The Lowell of “This Golden Summer” echoes (perhaps even remembers) Richard Poirier’s essay “The War Against the Young” (1968), republished in The Performing Self (1972). “Every civilization has to invent a pastoral for itself,” Poirier wrote, “and ours has been an idea of youth and of adolescence which has become socially and economically unprofitable, demographically unmanageable, and biologically comic. By a pastoral I mean any form of life which has, by common consent, been secured from the realities of time and history” (163). Poirier argued that the adolescent “pastoral” of the 1920s and 1950s had disappeared by the late 1960s, when young people sought not innocence but power. The Performing Self described Poirier’s uncertainties as to what (if anything) could satisfy those demands. Lowell’s disillusion thus both predicts and echoes the disillusion of the most cogent cultural critics of the 1970s, among them Poirier, Hardwick, and George W. S. Trow. For these critics, the student revolts and the new youth culture had diminished or abolished much of the cultural authority associated with maturity or adulthood, but nothing else had come to replace it.

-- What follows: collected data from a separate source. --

(** *** An example: a web service bound to a database *)

Definition demo_uuids : Crates := {| sha256_hex := string_of_bytes; uuid_to_string := λ u, pretty u |}.

Definition demo_runner (id secret : string) (bindings : list ServiceBinding) (pid : N) : RunningService :=
  {| rs_release_hash := "r1"; rs_started_at := "1"; rs_status := Running; rs_is_ready := true;
     rs_runner_id := id; rs_runner_endpoint := ("/run/" +:+ id)%string;
     rs_manager_auth_secret := demo_mark (bytes_of secret);
     rs_invocation_secret := demo_mark (bytes_of secret); rs_bindings := bindings; rs_child := pid;
     rs_last_heartbeat_at := "1" |}.

Definition demo_services : Sup unit :=
  set_inner {[ "web" := demo_runner "w1" "wkey"
                 [{| bind_name := "db"; bind_wit := "acme:db/query" |}] 1;
               "db" := demo_runner "d1" "key" [] 2 ]} (new_sup tt).

Definition demo_world : RemoteWorld :=
  {| rw_probe := λ _ _, Err (new_error Internal "net" "unreachable");
     rw_invoke := λ _ _ _ _ _ _, Err (new_error Internal "net" "unreachable") |}.

Definition demo_web_claims : InvocationTokenClaims :=
  {| tc_source_service := "web"; tc_target_service := "db"; tc_wit := "acme:db/query";
     tc_exp := 130; tc_nonce := "7" |}.

Definition demo_web_proof : string :=
  demo_mark (demo_hmac (bytes_of "wkey") (bytes_of "w1")).

Lemma control_requests_authorized_witness :
  let _ := demo_crates demo_web_claims "key" in
  let _ := demo_uuids in
  let request := ResolveInvocationTarget "w1" demo_web_proof "db" "acme:db/query" in
  let response := ResolvedInvocationTarget "/run/d1" (demo_mark (bytes_of "token")) in
  handle_control_request demo_world 100 7%N request demo_services no_remote
    = (upsert_runner_index "w1" "web" demo_services, no_remote, response) ∧
  ∃ name, control_outcome demo_world 100 7%N name request response demo_services no_remote
    (upsert_runner_index "w1" "web" demo_services) no_remote.
Proof.
  cbv zeta. match goal with |- ?A ∧ _ => assert A as Hc by (vm_compute; reflexivity) end.
  split; [exact Hc|].
  exact (proj2 (proj2 (@control_requests_authorized unit _ (demo_crates_laws demo_web_claims "key") demo_uuids
    demo_world 100 7%N _ demo_services no_remote _ _ _) Hc)).
Defined.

Adolescence, a time of rebellion and uncertainty, had become the default state, the right analogy, for American culture, as in Bourne’s 1910s, but with a pessimistic bent. Teens, students, “youth” now turned to one another, to their peer culture, and adults acted like teens, not out of hope for a revolution but faute de mieux.
Some poets saw this turn as well. Stanley Kunitz would complain in the mid-1970s that “the generations live in separate camps, at odds with each other, with scarcely a language in common. The sons are in a hurry to reject the fathers” (Kind of Order, 140). Kunitz traced this supposed crisis to a new exaltation of youth: “One of the prevailing illusions is that youth itself is a kind of genius … instead of a biological condition” (304). Hardwick in 1977 suggested that adulthood itself had dissolved: “with parents authority seems to have become a burden. Part of it is the peculiar melding of parents and young adults in the way they look and dress, in their common reverence for sexual experience” (Bartleby, 95) We saw in the poetry of Oppen and Brooks the high points and then the partial recession of a hope that either youth itself or a particular generation of youth could use special powers to better the culture at large. We have seen in Lowell a style designed to record the collapse of similar hopes. Poets who formed their styles afterward could take an equal interest in adolescence—but for them it would mean not potency but nostalgia or uncertainty, not a confident vanguard but the absence of desirable adult roles, the perceived impossibility of supposedly more mature manners and forms.